Mais le principal changement attendu dans un avenir proche concerne la profession phare : la médecine. Il y a trois ans, le ministère de la santé a annoncé une réforme spectaculaire concernant les études de médecine à l'étranger, à savoir qu'il ne reconnaîtrait ces études que dans les pays membres de l'Organisation de coopération et de développement économiques (OCDE) ou ayant reçu une reconnaissance spéciale. Cette décision a été prise lorsque le ministère s'est rendu compte que des milliers d'Israéliens étaient inscrits dans des écoles de médecine de qualité inférieure dans des pays comme la Roumanie, l'Arménie, la Moldavie et l'Ukraine, et qu'ils obtenaient leur diplôme sans pratiquement aucune expérience pratique, ce qui est crucial dans les études de médecine. Le résultat sera que d'ici deux à trois ans, les cadres médicaux fréquentés par des milliers d'Israéliens - dont la plupart sont apparemment des Israéliens arabes -fermeront brusquement leurs portes. Seuls ceux qui avaient commencé leurs études dans ces établissements en 2019 ont reçu l'autorisation de les terminer et de se présenter à l'examen de licence israélien.

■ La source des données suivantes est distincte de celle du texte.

(** The store has lost its connection when the room is looked up. *)
Lemma load_rejection_is_passed_on_witness :
  let j := mkJob Demo.cmdRename (Some "u1") 1 in
  let w := Demo.world1 in
  run Faults.getRoomById Demo.saveRoom Demo.uuid Demo.clock
      (jobHandler Demo.commandHandlers Demo.eventHandlers Demo.commandSchemaValidator j) w
    = (mkWorld (w_store w) (w_uuids w) (w_ticks w)
         (w_log w ++ [CallGetRoomById (Some "room-1")]),
       Rejected (new_Error "connection lost")).
Proof.
  intros j w.
  apply (load_rejection_is_passed_on
           Demo.commandHandlers Demo.eventHandlers Demo.commandSchemaValidator
           Faults.getRoomById Demo.saveRoom Demo.uuid Demo.clock
           j w setUsername (new_Error "connection lost")); reflexivity.
Defined.

(** The handler declares [usernameSet] and then gives up. *)
Lemma handler_exception_drops_declared_events_witness :
  let j := mkJob Faults.cmdGiveUp (Some "u1") 1 in
  let w := Demo.world1 in
  let cmd := job_command j in
  let r0 := roomFor Demo.room1 in
  Faults.runJob j w
    = (mkWorld (w_store w) (w_uuids w) (w_ticks w)
         (w_log w ++ [CallGetRoomById (cmd_roomId cmd)]
            ++ preConditionCalls Faults.giveUp r0 cmd (job_userId j)
            ++ [CallFn r0 cmd]),
       Rejected (new_Error "giving up")).
Proof.
  intros j w cmd r0.
  apply (handler_exception_drops_declared_events
           Faults.commandHandlers Demo.eventHandlers Demo.commandSchemaValidator
           Demo.getRoomById Demo.saveRoom Demo.uuid Demo.clock
           j w Faults.giveUp Demo.room1 (new_Error "giving up")).
  - concrete_ready.
  - repeat constructor. by eexists.
  - reflexivity.
Defined.


(** The user renames himself: every stage passes. *)
Lemma passing_stages_fulfil_witness :
  let j := mkJob Demo.cmdRename (Some "u1") 1 in
  let w := Demo.world1 in
  let cmd := job_command j in
  let r0 := roomFor Demo.room1 in
  let ds := declared (fn setUsername r0 cmd) in
  let rs := [Faults.renamed cmd] in
  let final := stamped (Demo.clock (w_ticks w)) (default r0 (last rs)) in
  Demo.runJob j w
    = (mkWorld (Demo.saveRoom (w_store w) final).1 (w_uuids w + length ds) (S (w_ticks w))
         (w_log w ++ [CallGetRoomById (cmd_roomId cmd)]
            ++ preConditionCalls setUsername r0 cmd (job_userId j)
            ++ [CallFn r0 cmd] ++ reducerCalls r0 ds rs ++ [CallSaveRoom final]),
       Fulfilled (eventsFor Demo.uuid (job_userId j) cmd (w_uuids w) ds rs)).
Proof.
  intros j w cmd r0 ds rs final.
  apply (passing_stages_fulfil
           Demo.commandHandlers Demo.eventHandlers Demo.commandSchemaValidator
           Demo.getRoomById Demo.saveRoom Demo.uuid Demo.clock
           j w setUsername Demo.room1 rs (Demo.saveRoom (w_store w) final).1).
  - concrete_ready.
  - reflexivity.
  - eapply threaded_cons; [reflexivity | vm_compute; reflexivity | constructor].
  - vm_compute. reflexivity.
Defined.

Si cette décision semble avoir un effet négatif sur le grand nombre d'Arabes d'Israël qui, jusqu'à présent, s'étaient inscrits dans les facultés de médecine de ces pays, elle protège en fait la société dans son ensemble et la communauté arabe en particulier contre les médecins dont les études étaient d'un faible niveau. "Je ne voudrais pas que de mauvais médecins entrent dans le système de santé, car au bout du compte, tout le monde en souffre, et je ne voudrais pas qu'une situation problématique perdure simplement pour que les Arabes puissent trouver un emploi", déclare Tehawkho.

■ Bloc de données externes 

(** * Keithley 6485 / 648x asyn port drivers: a shallow embedding

    The two driver sources, [k6485App/src/drvAsynKeithley6485.cpp] and
    [k648xApp/src/drvAsynKeithley648x.cpp], are embedded as Rocq functions
    over an explicit port structure.  The asyn transport
    ([pasynOctetSyncIO]) is a parameter of the handlers; undefined
    behaviour of the C code (NULL dereference, uninitialised reads) is an
    explicit outcome. *)

From Stdlib Require Import ZArith List String Ascii Bool Lia.
From Stdlib Require Import Floats.PrimFloat Floats.SpecFloat Floats.FloatOps.
From Stdlib Require Import DecimalString.
From Stdlib Require DecimalFacts DecimalPos.
Import ListNotations.

Local Open Scope string_scope.
Local Open Scope Z_scope.

(** ** The C library, as far as the drivers use it *)

Module Libc.

(** C strings.  A buffer is a [string] that may hold NUL bytes; the C string
    at an offset runs to the first NUL, or to the end of the buffer (every
    buffer of the drivers is followed by a terminator: [writeRead] stores
    one, and the port structure comes zeroed from [callocMustSucceed]). *)

Definition NUL : ascii := Ascii.zero.

Definition is_NUL (c : ascii) : bool := Ascii.eqb c NUL.

(** The C string that starts at the head of a buffer. *)
Fixpoint cstr (buf : string) : string :=
  match buf with
  | EmptyString => EmptyString
  | String c rest => if is_NUL c then EmptyString else String c (cstr rest)
  end.

(** The buffer from offset [off] on (the pointer [buf + off]). *)
Fixpoint advance (buf : string) (off : nat) : string :=
  match off, buf with
  | O, _ => buf
  | S n, EmptyString => EmptyString
  | S n, String _ rest => advance rest n
  end.

Definition cstr_at (buf : string) (off : nat) : string := cstr (advance buf off).

Definition strlen (s : string) : nat := String.length (cstr s).

(** [strchr(buf + from, c)] for a character [c] other than NUL: the offset in
    [buf] of the first [c] at or after [from] and before the terminator;
    [None] is the NULL pointer. *)
Fixpoint strchr_from (s : string) (c : ascii) (pos : nat) : option nat :=
  match s with
  | EmptyString => None
  | String d rest =>
      if is_NUL d then None
      else if Ascii.eqb d c then Some pos
      else strchr_from rest c (S pos)
  end.

Definition strchr (buf : string) (from : nat) (c : ascii) : option nat :=
  strchr_from (advance buf from) c from.

(** [buf[off] = c] for an offset inside the buffer. *)
Fixpoint poke (buf : string) (off : nat) (c : ascii) : string :=
  match buf, off with
  | EmptyString, _ => EmptyString
  | String _ rest, O => String c rest
  | String d rest, S n => String d (poke rest n c)
  end.

(** [strcmp(a, b) == 0]. *)
Definition strcmp_eq (a b : string) : bool := String.eqb (cstr a) (cstr b).

Definition toupper (c : ascii) : ascii :=
  let n := nat_of_ascii c in
  if (Nat.leb 97 n && Nat.leb n 122)%bool then ascii_of_nat (n - 32) else c.

Definition isspace (c : ascii) : bool :=
  let n := nat_of_ascii c in
  (Nat.eqb n 32 || (Nat.leb 9 n && Nat.leb n 13))%bool.

Definition digit_val (c : ascii) : option Z :=
  let n := nat_of_ascii c in
  if (Nat.leb 48 n && Nat.leb n 57)%bool then Some (Z.of_nat (n - 48)) else None.

Fixpoint skip_space (s : string) : string :=
  match s with
  | String c rest => if isspace c then skip_space rest else s
  | EmptyString => s
  end.

(** Leading decimal digits: their value on top of [acc], how many there
    were, and the rest of the text. *)
Fixpoint digits (s : string) (acc : Z) (n : nat) : Z * nat * string :=
  match s with
  | String c rest =>
      match digit_val c with
      | Some d => digits rest (10 * acc + d) (S n)
      | None => (acc, n, s)
      end
  | EmptyString => (acc, n, s)
  end.

(** An optional sign: [true] for '-'. *)
Definition sign (s : string) : bool * string :=
  match s with
  | String "-" rest => (true, rest)
  | String "+" rest => (false, rest)
  | _ => (false, s)
  end.

(** 32-bit two's complement [int]. *)
Definition INT_MAX : Z := 2147483647.
Definition INT_MIN : Z := -2147483648.
Definition wrap_int (z : Z) : Z := (z + 2147483648) mod 4294967296 - 2147483648.

(** [atoi]: white space, an optional sign, decimal digits; 0 when there is
    no digit.  C leaves a value outside [int] undefined; it wraps here. *)
Definition atoi (s : string) : Z :=
  let '(neg, r) := sign (skip_space (cstr s)) in
  let '(v, _, _) := digits r 0 O in
  wrap_int (if neg then - v else v).

(** [printf("%d")]. *)
Definition printf_d (z : Z) : string := NilEmpty.string_of_int (Z.to_int z).

(** *** Doubles

    A C [double] is a binary64 number, Rocq's primitive [float]. *)

Definition double : Set := float.

(** The binary64 number nearest to [m * 10^e] (ties to even), as [strtod]
    and the compiler convert a decimal numeral.  The two size tests only
    keep the powers of ten small: from [10^309] on every numeral overflows,
    and below [2^-1076] every numeral rounds to zero. *)
Definition round_decimal (neg : bool) (m e : Z) : double :=
  match m with
  | Zpos pm =>
      if 309 <=? e then (if neg then neg_infinity else infinity)
      else if Z.log2 m + 1 + 3 * e <=? -1076 then (if neg then neg_zero else zero)
      else if 0 <=? e then
        match m * 10 ^ e with
        | Zpos n => SF2Prim (binary_round prec emax neg n 0)
        | _ => zero
        end
      else
        let '(q, e', l) := SFdiv_core_binary prec emax m 0 (10 ^ (- e)) 0 in
        SF2Prim (binary_round_aux prec emax neg q e' l)
  | _ => if neg then neg_zero else zero
  end.

(** [(double) i] for an [int]. *)
Definition int_to_double (i : Z) : double :=
  SF2Prim (binary_normalize prec emax i 0 false).

(** [(int) x]: the fraction is dropped; C leaves the conversion undefined
    when the result does not fit an [int], which is [None] here. *)
Definition double_to_int (x : double) : option Z :=
  match Prim2SF x with
  | S754_zero _ => Some 0
  | S754_finite s m e =>
      let a := Z.shiftl (Zpos m) e in
      let v := if s then - a else a in
      if (INT_MIN <=? v) && (v <=? INT_MAX) then Some v else None
  | _ => None
  end.

(** Does [s] start with [p], letter case ignored? *)
Fixpoint prefix_nocase (p s : string) : bool :=
  match p, s with
  | EmptyString, _ => true
  | String a p', String b s' => Ascii.eqb (toupper a) (toupper b) && prefix_nocase p' s'
  | _, _ => false
  end.

(** The exponent part of a numeral: 'e' or 'E', an optional sign and at
    least one digit; without a digit nothing is consumed. *)
Definition exponent_part (s : string) : Z :=
  match s with
  | String c rest =>
      if Ascii.eqb (toupper c) "E"%char then
        let '(eneg, r) := sign rest in
        let '(ev, _, _) := digits r 0 O in
        if eneg then - ev else ev
      else 0
  | EmptyString => 0
  end.

(** [atof]: white space, an optional sign, then a decimal numeral
    (digits, an optional point and digits, an optional exponent), or INF or NAN; 0.0
    when no conversion can be made.  Hexadecimal numerals are not read. *)
Definition atof (s : string) : double :=
  let '(neg, r) := sign (skip_space (cstr s)) in
  if prefix_nocase "INF" r then (if neg then neg_infinity else infinity)
  else if prefix_nocase "NAN" r then nan
  else
    let '(ip, ni, r1) := digits r 0 O in
    let '(m, nf, r2) :=
      match r1 with
      | String "." r' => digits r' ip O
      | _ => (ip, O, r1)
      end in
    if Nat.eqb (ni + nf) 0 then zero
    else round_decimal neg m (exponent_part r2 - Z.of_nat nf).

"Ce que j'aimerais, poursuit-elle, c'est que l'on s'occupe des obstacles qui les poussent à   poursuivre leurs études dans ces endroits - car ils ne sont pas acceptés pour des études en Israël, pas acceptés dans les bons endroits. La racine du problème est le système éducatif arabe, qui est très faible. C'est la grande histoire, mais le symptôme d'un problème bien plus vaste".

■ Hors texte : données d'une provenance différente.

(** The figures of line 150 to 152 against those computed by hand. *)
Lemma attendance_stats_by_hand df total registrants rate :
  attendance_stats df = Ok (total, registrants, rate) ->
  registrants = hand_registrants (rows df) /\
  match dtype_at df "Attendance" with
  | DInt64 =>
      let sum := hand_int_total (rows df) in
      total = TInt (wrap64 sum) /\
      rate = hand_rate registrants
               (Fin (inject_Z (wrap64 (registrants - wrap64 sum)))) /\
      (int64 sum -> int64 (registrants - sum) ->
       total = TInt sum /\
       same_number (Fin (inject_Z sum)) (hand_total (rows df)) /\
       same_number rate (hand_attrition (rows df)))
  | DNumeric =>
      exists x, total = TFloat x /\
                same_number x (hand_total (rows df)) /\
                same_number rate (hand_attrition (rows df))
  | _ =>
      exists o, total = TObject o /\
                object_sum (map attendance_of (rows df)) = Some o /\
                if (registrants =? 0)%Z then rate = Fin 0
                else object_attrition registrants o = Some rate
  end.
Proof.
  intros Est. rename total into a, registrants into n, rate into r.
  apply attendance_stats_Ok in Est as Hst. destruct Hst as (_ & Ha & Hn & Hr).
  split; [done|].
  assert (Hr' : r = match a with
                    | TInt t => hand_rate n (Fin (inject_Z (wrap64 (n - t))))
                    | TFloat x => hand_rate n (fsub (Fin (inject_Z n)) x)
                    | TObject _ => r
                    end).
  { destruct (Z.gtb_spec n 0) as [Hpos|Hle].
    - rewrite attrition_pos in Hr by done.
      destruct a; [by injection Hr | by injection Hr | done].
    - pose proof (hand_registrants_nonneg (rows df)).
      assert (n = 0%Z) as -> by lia. subst r. by destruct a. }
  assert (Hobj : series_sum DObject (map attendance_of (rows df)) = Ok a ->
             exists o, a = TObject o /\
                       object_sum (map attendance_of (rows df)) = Some o /\
                       if (n =? 0)%Z then r = Fin 0
                       else object_attrition n o = Some r).
  { intros Hs. unfold series_sum in Hs.
    destruct (object_sum _) as [o|]; [|done]. injection Hs as <-.
    exists o. split; [done|]. split; [done|].
    pose proof (hand_registrants_nonneg (rows df)).
    destruct (Z.eqb_spec n 0) as [->|Hne]; [done|].
    destruct (Z.gtb_spec n 0) as [Hpos|Hle]; [|lia].
    rewrite attrition_pos in Hr by done.
    destruct (object_attrition n o); [by injection Hr as -> | done]. }
  destruct (dtype_at df "Attendance").
  - apply series_sum_int in Ha as [-> Hsame]. cbn zeta.
    split; [done|]. split; [exact Hr'|].
    intros Hs Hd. rewrite (wrap64_id _ Hs). split; [done|]. split; [done|].
    rewrite Hr'. rewrite (wrap64_id _ Hs), (wrap64_id _ Hd).
    unfold hand_attrition. rewrite <- Hn. apply hand_rate_same.
    eapply same_number_trans; [|apply fsub_same; [apply same_number_refl | exact Hsame]].
    simpl. unfold Zminus. rewrite inject_Z_plus, inject_Z_opp. done.
  - apply series_sum_float in Ha as (x & -> & Hx). exists x.
    split; [done|]. split; [done|]. rewrite Hr'.
    unfold hand_attrition. rewrite <- Hn. apply hand_rate_same.
    by apply fsub_same; [apply same_number_refl|].
  - by apply Hobj.
  - by apply Hobj.
  - by apply Hobj.
Qed.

Abo Foul-Darawsheh, dont le mari est également chirurgien à Rambam, déclare que malgré ses premiers rêves de voyage dans l'espace, elle est heureuse d'avoir fini par devenir médecin. "Il y a une énorme satisfaction à cela. J'ai choisi une belle profession, dans laquelle vous diagnostiquez le problème et vous opérez également pour le résoudre", dit -elle. "J'ai déménagé de Haïfa à Nazareth dans le but de contribuer à ma communauté dans des endroits où les organismes de maintien de la santé ne rendent pas le service accessible, afin que les femmes arabes que je rencontre reçoivent les meilleurs soins médicaux, et que les problèmes médicaux ne soient pas négligés. Les villages n'ont pas suffisamment accès à la mammographie et à la chirurgie mammaire, et je m'efforce de me rendre physiquement dans les villages périodiquement".